When we walked the Camino de Santiago, it took about a week to shed the sense I was forgetting something, to ease up on the worry that something needed to be done. It took only a few more days to remind myself that at all times I am indeed here, breathing in and out, moving along, celebrating the passing of time, and everything else is needless no matter how sentimental we are about stuff. We rarely stop and appreciate the fact we are actually alive to begin with, standing here, able to negotiate the next moment however we desire. I forget this most of the time, and I wish I didn’t.

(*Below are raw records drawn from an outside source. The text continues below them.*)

Lemma legend_consistent_witness :
  let l := nth 2 MUSHROOM_DATA (mkLifecycle "" "" 0 0 "" []) in
  (tiles 1 (phases l) = true /\
   phases l = (take 3 (phases l) ++ mkPhase "Fruiting & Harvest" 86 19 "bg-amber-900" :: [])%list /\
   in_phase (currentDay l) (mkPhase "Fruiting & Harvest" 86 19 "bg-amber-900") = true) /\
  Forall (fun q => isCompleted l q = true /\ isCurrentPhase l q = false) (take 3 (phases l)) /\
  isCurrentPhase l (mkPhase "Fruiting & Harvest" 86 19 "bg-amber-900") = true /\
  isCompleted l (mkPhase "Fruiting & Harvest" 86 19 "bg-amber-900") = false /\
  Forall (fun q => isCompleted l q = false /\ isCurrentPhase l q = false) [].
Proof.
  split; [split; [reflexivity | split; reflexivity]|].
  apply legend_consistent; reflexivity.
Defined.

(** [getDaysRemaining] is never negative: it is [total - current]
    while the current day has not passed the total, and 0 after (the
    spec's examples: 35 and 28 give 7, 35 and 40 give 0). *)
Theorem getDaysRemaining_bounds (total current : Z) :
  (0 <= getDaysRemaining total current)%Z /\
  ((current <= total)%Z -> getDaysRemaining total current = (total - current)%Z) /\
  ((total <= current)%Z -> getDaysRemaining total current = 0%Z).
Proof. unfold getDaysRemaining. lia. Qed.

Lemma Qmin_bounds (q : Q) : 0 <= q -> 0 <= Qmin 100 q <= 100.
Proof.
  intros Hq. split.
  - apply Q.min_glb; [discriminate | done].
  - apply Q.le_min_l.
Qed.

Lemma inject_Z_pos (b : Z) : (0 < b)%Z -> 0 < inject_Z b.
Proof. intros Hb. change 0 with (inject_Z 0). rewrite <- Zlt_Qlt. lia. Qed.

Lemma div_nonneg (a b : Z) : (0 <= a)%Z -> (0 < b)%Z -> 0 <= inject_Z a / inject_Z b.
Proof.
  intros Ha Hb. apply Qle_shift_div_l; [by apply inject_Z_pos|].
  rewrite Qmult_0_l. change 0 with (inject_Z 0). rewrite <- Zle_Qle. lia.
Qed.

Lemma div_le_1 (a b : Z) : (a <= b)%Z -> (0 < b)%Z -> inject_Z a / inject_Z b <= 1.
Proof.
  intros Ha Hb. apply Qle_shift_div_r; [by apply inject_Z_pos|].
  rewrite Qmult_1_l. rewrite <- Zle_Qle. lia.
Qed.

(** C30: With a positive [totalDays] and a non-negative current day the
    progress marker is a finite percentage between 0 and 100; it is
    exactly [currentDay / totalDays * 100] until the total is reached. *)
Theorem progressPercent_bounds (l : MushroomLifecycle) :
  (0 < totalDays l)%Z -> (0 <= currentDay l)%Z ->
  exists q, progressPercent l = Fin q /\ 0 <= q <= 100 /\
    ((currentDay l <= totalDays l)%Z -> q == inject_Z (currentDay l) / inject_Z (totalDays l) * 100).
Proof.
  intros Ht Hc. unfold progressPercent, js_div.
  destruct (Z.eqb_spec (totalDays l) 0) as [|_]; [lia|]. simpl.
  pose proof (div_nonneg _ _ Hc Ht) as Hr.
  exists (Qmin 100 (inject_Z (currentDay l) / inject_Z (totalDays l) * 100)).
  split; [done|]. split.
  - apply Qmin_bounds. apply Qmult_le_0_compat; [done | discriminate].
  - intros Hle. apply Q.min_r.
    rewrite <- (Qmult_1_l 100) at 2. apply Qmult_le_compat_r; [|discriminate].
    by apply div_le_1.
Qed.

Lemma progressPercent_bounds_witness :
  let l := nth 0 MUSHROOM_DATA (mkLifecycle "" "" 0 0 "" []) in
  ((0 < totalDays l)%Z /\ (0 <= currentDay l)%Z) /\
  exists q, progressPercent l = Fin q /\ 0 <= q <= 100 /\
    ((currentDay l <= totalDays l)%Z -> q == inject_Z (currentDay l) / inject_Z (totalDays l) * 100).
Proof.
  split; [split; vm_compute; congruence|].
  apply progressPercent_bounds; vm_compute; congruence.
Defined.

(** C31: With [totalDays] = 0 the code divides by zero: the progress is
    [NaN] on day 0 and 100 on a later day.  The spec requires a defined
    result (for example 0) when [totalDays] is 0. *)
Theorem progressPercent_zero_total (l : MushroomLifecycle) :
  totalDays l = 0%Z ->
  progressPercent l =
    if (currentDay l =? 0)%Z then NaN
    else if (0 <? currentDay l)%Z then Fin 100 else NegInf.
Proof.
  intros H. unfold progressPercent, js_div. rewrite H. simpl.
  by case_ifs.
Qed.

Lemma progressPercent_zero_total_witness :
  totalDays (mkLifecycle "Shiitake" "Chamber 1" 0 0 "" []) = 0%Z /\
  progressPercent (mkLifecycle "Shiitake" "Chamber 1" 0 0 "" []) = NaN.
Proof. split; [reflexivity|]. by rewrite progressPercent_zero_total. Defined.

Many, many years ago I went to a wedding reception on the shore of Lake Erie in the small village of Angola on the Lake. I stood looking out across the water not unlike I do almost every morning when I head to the bay at Stingray Point and stare east, and Fr Dan, who had celebrated their marriage, walked to me and we talked. I remember he said I seemed quiet. I told him I wasn’t sure what to do with my life. He told me the normal Fr Dan stuff like God will show me the way, and I’m young and have so many options, and more of what I’ve heard him repeat to me and others in the nearly forty years since then, but I knew all that. So I said something to the effect of, “I suppose just knowing no matter what else all I need is ‘me,’ alive and functioning, to start over if things don’t work out in whatever direction I choose and to truly enjoy the ‘passing of time.’” He laughed and put his hand around my shoulder and said how right that is.

But we don’t really mean that. We work hard, we gather memories and even though we stack them next to the bureau or on closet shelves, we need them there to glance at once in a while to know there was some reason and rhyme to our pilgrimage until now. Of course I can land on my feet and start in a new direction at any time, knowing that in about a week that routine will realign my anxieties and I’ll be fine, and all I’ll need to carry with me are memories of those I have loved. Yes, that is all true.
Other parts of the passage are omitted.